In response to the AOGCC failure to address substantive issues raised during the Dec 18 hearing, three citizen groups; the Alaska Institute for Climate & Energy, Ground Truth Trekking and Alaska Community Action On Toxics filed a new request for a hearing[6] with the AOGCC on March 20, 2019 specifically lodging a complaint of waste.  Eleven months later, they have still not received a response.

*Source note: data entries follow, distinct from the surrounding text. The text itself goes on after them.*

(** What a run measures: the state without the bookkeeping of the pin and
    of the timer. *)
Definition measurement (st : state) : state :=
  set_gpio_lattest_value 0 (set_gpio GPIO_LATTEST_TOGGLE 0
    (set_my_hrtimer false (set_runcount 0 (set_last_now_ns 0 st)))).


(** [k] expiry times without jitter: each one is [period_ns] after the
    one before, the first one [period_ns] after [last]. *)
Fixpoint punctual (period_ns last : Z) (k : nat) : list Z :=
  match k with
  | O => []
  | S k' => (last + period_ns) :: punctual period_ns (last + period_ns) k'
  end.


(** ** The first revision of the module

    The second file of [src/lattest/lattest.c] is the first revision: no
    sysfs files and no pin; [lattest_init] starts the timer, which runs
    [MAXRUNS] times, and [lattest_exit] prints the histogram.  The bins
    are found by the same shift as in the revision after it. *)
Module First.

Definition MAXRUNS : Z := 2000.

Record state : Type := mkState {
  runcount : Z;                (* volatile int *)
  period_ms : Z;               (* unsigned long *)
  period_ns : Z;               (* unsigned long *)
  my_hrtimer : bool;           (* the timer is enqueued *)
  last_kt_now : Z;             (* long long *)
  histogram : list Z;          (* unsigned int [HIST_BIN_NUM] *)
  hist_min : Z;
  hist_max : Z
}.

(** [kt_now_ns] is what [ktime_to_ns(hrtimer_cb_get_time(&my_hrtimer))]
    returns in this call. *)
Definition lattest_timer_function (kt_now_ns : Z) (st : state)
  : outcome (state * hrtimer_restart) :=
  let runcount' := to_s32 (runcount st + 1) in
  let diff_ns := to_s64 (kt_now_ns - last_kt_now st) in
  do sampled <-
    (if runcount' >? 1 then
       let diff_ns := to_s64 (diff_ns - period_ns st) in
       let hist_bin := Earlier.hist_bin_of diff_ns in
       match histogram st !! Z.to_nat hist_bin with
       | Some c =>
           Ok (<[Z.to_nat hist_bin := to_u32 (c + 1)]> (histogram st),
               if diff_ns <? hist_min st then diff_ns else hist_min st,
               if diff_ns >? hist_max st then diff_ns else hist_max st)
       | None => Fault OutOfBounds
       end
     else Ok (histogram st, hist_min st, hist_max st));
  let '(h, lo, hi) := sampled in
  let st' := mkState runcount' (period_ms st) (period_ns st) (my_hrtimer st)
               kt_now_ns h lo hi in
  if runcount' <? MAXRUNS then Ok (st', HRTIMER_RESTART)
  else Ok (st', HRTIMER_NORESTART).

(** The state [lattest_init] leaves, for the kernel's tick rate [HZ]: the
    period is one jiffy, and the timer is started. *)
Definition lattest_init (HZ : Z) : state :=
  let period_ms := to_ulong (Z.quot 1000 HZ) in
  {| runcount := 0;
     period_ms := period_ms;
     period_ns := to_ulong (period_ms * 1000000);
     my_hrtimer := true;
     last_kt_now := 0;
     histogram := replicate (Z.to_nat Earlier.HIST_BIN_NUM) 0;
     hist_min := LLONG_MAX;
     hist_max := LLONG_MIN |}.

Definition hrtimer_expire (kt_now_ns : Z) (st : state) : outcome state :=
  if my_hrtimer st then
    do r <- lattest_timer_function kt_now_ns
              (mkState (runcount st) (period_ms st) (period_ns st) false
                 (last_kt_now st) (histogram st) (hist_min st) (hist_max st));
    match snd r with
    | HRTIMER_RESTART =>
        Ok (mkState (runcount (fst r)) (period_ms (fst r)) (period_ns (fst r)) true
              (last_kt_now (fst r)) (histogram (fst r)) (hist_min (fst r))
              (hist_max (fst r)))
    | HRTIMER_NORESTART => Ok (fst r)
    end
  else Ok st.

Fixpoint run_timer (nows : list Z) (st : state) : outcome (state * nat) :=
  match nows with
  | [] => Ok (st, O)
  | kt_now_ns :: rest =>
      if my_hrtimer st then
        do st1 <- hrtimer_expire kt_now_ns st;
        do r <- run_timer rest st1;
        Ok (fst r, S (snd r))
      else Ok (st, O)
  end.

End First.


(** A state of the revision before the statistics, in an infinite run
    whose last expiry was at 5 s. *)
Definition st_earlier_running : Earlier.state :=
  Earlier.mkState 0 1 10 (-1) 5000000000 (replicate 20 0) LLONG_MAX LLONG_MIN.


(* ================================================================== *)
(** * Properties *)

Ltac wrap_lia := Z.div_mod_to_equations; lia.

(** ** Machine integers *)

Lemma to_s64_id z : is_s64 z -> to_s64 z = z.
Proof. unfold is_s64, to_s64. intros. wrap_lia. Qed.

Lemma to_u64_id z : is_u64 z -> to_u64 z = z.
Proof. unfold is_u64, to_u64. intros. wrap_lia. Qed.

Lemma to_u32_id z : is_u32 z -> to_u32 z = z.
Proof. unfold is_u32, to_u32. intros. wrap_lia. Qed.

Lemma to_s32_id z : is_s32 z -> to_s32 z = z.
Proof. unfold is_s32, to_s32. intros. wrap_lia. Qed.

Lemma to_s64_range z : is_s64 (to_s64 z).
Proof. unfold is_s64, to_s64. wrap_lia. Qed.

Lemma to_u64_range z : is_u64 (to_u64 z).
Proof. unfold is_u64, to_u64. wrap_lia. Qed.

Lemma to_u32_range z : is_u32 (to_u32 z).
Proof. unfold is_u32, to_u32. wrap_lia. Qed.

Lemma to_s64_congr a b : a mod 2 ^ 64 = b mod 2 ^ 64 -> to_s64 a = to_s64 b.
Proof. unfold to_s64. intros. wrap_lia. Qed.

Lemma to_s64_mod a : to_s64 a mod 2 ^ 64 = a mod 2 ^ 64.
Proof. unfold to_s64. wrap_lia. Qed.

Lemma to_u64_abs n : is_s64 n -> to_u64 (abs n) = Z.abs n.
Proof.
  unfold is_s64, abs, to_u64, to_s64. intros Hn.
  destruct (Z.ltb_spec n 0); wrap_lia.
Qed.

(** ** [div_ll] *)

Lemma do_div_small n b :
  0 < to_u32 b -> do_div n b = Ok (to_s64 (to_u64 n / to_u32 b), to_u64 n mod to_u32 b).
Proof.
  intros Hb. unfold do_div.
  destruct (Z.eqb_spec (to_u32 b) 0); [lia | reflexivity].
Qed.

(** For a divisor below 2^32 in absolute value [div_ll] is the truncating
    quotient, wrapped to 64 bits (which matters for LLONG_MIN / -1 only). *)
Lemma div_ll_quot n d :
  is_s64 n -> 0 < Z.abs d < 2 ^ 32 ->
  div_ll n d = Ok (to_s64 (Z.quot n d)).
Proof.
  intros Hn Hd. unfold div_ll.
  assert (Hb : to_u32 (abs d) = Z.abs d).
  { unfold abs, to_u32, to_s64. destruct (Z.ltb_spec d 0); wrap_lia. }
  rewrite do_div_small by lia. cbn [obind fst]. rewrite Hb.
  rewrite (to_u64_abs n Hn). f_equal.
  rewrite (Z.quot_div n d) by lia.
  assert (Hq : 0 <= Z.abs n / Z.abs d) by (apply Z.div_pos; lia).
  destruct (Z.ltb_spec n 0), (Z.ltb_spec d 0); cbn [xorb].
  - apply to_s64_congr. f_equal.
    replace (Z.sgn n) with (-1) by lia. replace (Z.sgn d) with (-1) by lia. lia.
  - rewrite <- (to_s64_congr (- (Z.abs n / Z.abs d)) _).
    + f_equal. replace (Z.sgn n) with (-1) by lia. replace (Z.sgn d) with 1 by lia. lia.
    + unfold to_s64. wrap_lia.
  - rewrite <- (to_s64_congr (- (Z.abs n / Z.abs d)) _).
    + f_equal. assert (n = 0 \/ 0 < n) as [->|] by lia; [reflexivity|].
      replace (Z.sgn n) with 1 by lia. replace (Z.sgn d) with (-1) by lia. lia.
    + unfold to_s64. wrap_lia.
  - apply to_s64_congr. f_equal.
    assert (n = 0 \/ 0 < n) as [->|] by lia; [reflexivity|].
    replace (Z.sgn n) with 1 by lia. replace (Z.sgn d) with 1 by lia. lia.
Qed.

(** ** [isqrtu64] *)

Lemma shiftr_2_pow4 (j : nat) : Z.shiftr (4 ^ Z.of_nat (S j)) 2 = 4 ^ Z.of_nat j.
Proof.
  rewrite Z.shiftr_div_pow2 by lia.
  rewrite Nat2Z.inj_succ, Z.pow_succ_r by lia.
  change (2 ^ 2) with 4. rewrite Z.mul_comm. apply Z.div_mul. lia.
Qed.

(** The first loop stops at the highest power of four not above [x]. *)
Lemma isqrt_scan_spec (j : nat) : forall fuel x,
  (j < fuel)%nat -> 0 < x < 4 ^ (Z.of_nat j + 1) ->
  exists k : nat, (k <= j)%nat /\
    isqrt_scan fuel x (4 ^ Z.of_nat j) = Some (4 ^ Z.of_nat k) /\
    4 ^ Z.of_nat k <= x < 4 ^ (Z.of_nat k + 1).
Proof.
  induction j as [|j IH]; intros fuel x Hfuel Hx;
    (destruct fuel as [|fuel]; [lia|]); cbn [isqrt_scan].
  - change (4 ^ Z.of_nat 0) with 1 in *.
    destruct (Z.gtb_spec 1 x); [lia|].
    exists O. change (4 ^ Z.of_nat 0) with 1.
    split; [lia | split; [reflexivity | lia]].
  - destruct (Z.gtb_spec (4 ^ Z.of_nat (S j)) x) as [Hgt|Hle].
    + rewrite shiftr_2_pow4.
      destruct (IH fuel x) as (k & Hk & Hscan & Hb).
      * lia.
      * split; [lia|]. replace (Z.of_nat j + 1) with (Z.of_nat (S j)) by lia. lia.
      * exists k. split; [lia | split; [exact Hscan | lia]].
    + exists (S j). split; [lia | split; [reflexivity | lia]].
Qed.

(** One round of the second loop.  [r] is the part of the root found so
    far, a multiple of [2 * P] where [P * P = one]; the round decides the
    bit of weight [P]. *)
Lemma isqrt_round P r x :
  1 <= P -> 0 <= r -> r + 2 * P <= 2 ^ 32 ->
  r * r <= x < (r + 2 * P) * (r + 2 * P) ->
  let r' := if (r + P) * (r + P) <=? x then r + P else r in
  (if x - r * r >=? to_u64 (r * (2 * P) + P * P)
   then (to_u64 (x - r * r - to_u64 (r * (2 * P) + P * P)),
         to_u64 (r * (2 * P) + to_u64 (2 * (P * P))))
   else (x - r * r, r * (2 * P)))
  = (x - r' * r', 2 * (r' * P)).
Proof.
  intros HP Hr Hsum Hx r'. subst r'.
  assert (Hsq : (r + 2 * P) * (r + 2 * P) <= 2 ^ 64) by nia.
  assert (H1 : to_u64 (r * (2 * P) + P * P) = r * (2 * P) + P * P).
  { apply to_u64_id. unfold is_u64. nia. }
  assert (H2 : to_u64 (2 * (P * P)) = 2 * (P * P)).
  { apply to_u64_id. unfold is_u64. nia. }
  rewrite H1, H2.
  destruct (Z.geb_spec (x - r * r) (r * (2 * P) + P * P)) as [Hge|Hlt];
    destruct (Z.leb_spec ((r + P) * (r + P)) x) as [Hle|Hgt]; try nia.
  - f_equal.
    + rewrite to_u64_id by (unfold is_u64; nia). ring.
    + rewrite to_u64_id by (unfold is_u64; nia). ring.
  - f_equal. ring.
Qed.

(** The second loop computes the integer square root and its remainder. *)
Lemma isqrt_loop_spec (k : nat) : forall fuel x r,
  (k + 1 < fuel)%nat -> 0 <= r -> r + 2 * 2 ^ Z.of_nat k <= 2 ^ 32 ->
  r * r <= x < (r + 2 * 2 ^ Z.of_nat k) * (r + 2 * 2 ^ Z.of_nat k) ->
  isqrt_loop fuel (x - r * r) (r * (2 * 2 ^ Z.of_nat k)) (4 ^ Z.of_nat k)
  = Some (x - Z.sqrt x * Z.sqrt x, Z.sqrt x).
Proof.
  induction k as [|k IH]; intros fuel x r Hfuel Hr Hsum Hx;
    (destruct fuel as [|fuel]; [lia|]); cbn [isqrt_loop].
  - change (2 ^ Z.of_nat 0) with 1 in *. change (4 ^ Z.of_nat 0) with 1.
    cbn [Z.eqb negb].
    pose proof (isqrt_round 1 r x ltac:(lia) Hr Hsum Hx) as Hround.
    cbv zeta in Hround. change (1 * 1) with 1 in Hround. rewrite Hround.
    destruct fuel as [|fuel]; [lia|]. cbn [isqrt_loop].
    change (Z.shiftr 1 2) with 0. cbn [Z.eqb negb].
    set (r' := if (r + 1) * (r + 1) <=? x then r + 1 else r).
    assert (Hs : Z.sqrt x = r').
    { apply Z.sqrt_unique. subst r'.
      destruct (Z.leb_spec ((r + 1) * (r + 1)) x); lia. }
    rewrite Z.shiftr_div_pow2 by lia. change (2 ^ 1) with 2.
    rewrite (Z.mul_comm 2 (r' * 1)), Z.div_mul by lia.
    rewrite Z.mul_1_r, Hs. reflexivity.
  - set (P := 2 ^ Z.of_nat k) in *.
    assert (HP : 1 <= P) by (subst P; pose proof (Z.pow_pos_nonneg 2 (Z.of_nat k)); lia).
    assert (HP2 : 2 ^ Z.of_nat (S k) = 2 * P).
    { subst P. rewrite Nat2Z.inj_succ, Z.pow_succ_r by lia. reflexivity. }
    assert (HP4 : 4 ^ Z.of_nat (S k) = 2 * P * (2 * P)).
    { rewrite <- HP2. change 4 with (2 ^ 2). rewrite <- Z.pow_mul_r by lia.
      rewrite <- Z.pow_add_r by lia. f_equal. lia. }
    rewrite HP2 in *.
    assert (Hne : negb (4 ^ Z.of_nat (S k) =? 0) = true).
    { rewrite HP4. destruct (Z.eqb_spec (2 * P * (2 * P)) 0); [nia | reflexivity]. }
    rewrite Hne. rewrite shiftr_2_pow4. rewrite HP4.
    pose proof (isqrt_round (2 * P) r x ltac:(lia) Hr Hsum Hx) as Hround.
    cbv zeta in Hround. rewrite Hround.
    set (r' := if (r + 2 * P) * (r + 2 * P) <=? x then r + 2 * P else r).
    rewrite Z.shiftr_div_pow2 by lia. change (2 ^ 1) with 2.
    rewrite (Z.mul_comm 2 (r' * (2 * P))), Z.div_mul by lia.
    replace (r' * (2 * P)) with (r' * (2 * 2 ^ Z.of_nat k)) by (subst P; ring).
    apply IH; fold P; subst r';
      destruct (Z.leb_spec ((r + 2 * P) * (r + 2 * P)) x); lia.
Qed.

 In the interim, the group filed an information request with AOGCC in order to investigate the facts behind the releases.  Preliminary findings show that between January 2012 and October 2018 industry flared or vented, on average 3,240,000 Mcf (thousand cubic feet) of gas per year.  BP and Hilcorp were the biggest emitters. BP vented or flared 2,300,000 Mcf per year on average from its large North Slope operations and Hilcorp (with far fewer wells and infrastructure) vented or flared 400,000 Mcf per year on average between 2012 and 2019 (see Figure 1).

    Figure 1. Annual average industry emissions reported to AOGCC, Feb 2012-Oct 2019 

But that’s not the full story. A 2019, the US Department of Energy (DoE), Office of Oil & Natural Gas Regulations reported far higher levels of venting and flaring in Alaska, between 42% and 74% higher than industry reported to the AOGCC between 2013-2018[8] (see Table 1 and Figure 2 below).

Despite several calls to State and Federal agencies, we’ve been unable to get an explanation for the significant gap between the DoE and AOGCC reports. These discrepancies, and the AOGCC’s failure to address citizen concerns, raise far more questions than they answer.  

Table 1. US Department of Energy Alaska Natural Gas Flaring and Venting Regulations, May 2019

As a recent New York Time’s story indicates[10] excessive flaring and venting are continuing unabated by major oil companies that also operate in Alaska. Our analysis and interaction with AOGCC indicate the same is happening here. Companies are burning massive amounts of natural gas unabated and with little to no oversight or enforcement whilst aggressively seeking to rollback bonding and regulatory requirements[11].  

Figure 2. Comparison of DoE and AOGCC gas vent and flare reports


 [1] Greenhouse Gas Emission Inventory,

[4] Gas released, burned or permitted to escape into the air constitutes waste: 20 AAC 25.235(b), and waste of oil and gas in the state is prohibited: Sec. 31.05.095.
[6] As required under AS 31.05.060(a)
[7] Graphic created by Brentwood Higman, PhD, Ground Truth Alaska.
[8] US Department of Energy, Office of Oil & Natural Gas Regulations, Alaska Natural Gas Flaring and Venting Regulations, May 2019,
[9] Ibid.
[10] Hiroko Tabuchi, New York Times, “Despite Their Promises, Giant Energy Companies Burn Away Vast Amounts of Natural Gas”, October 16, 2019.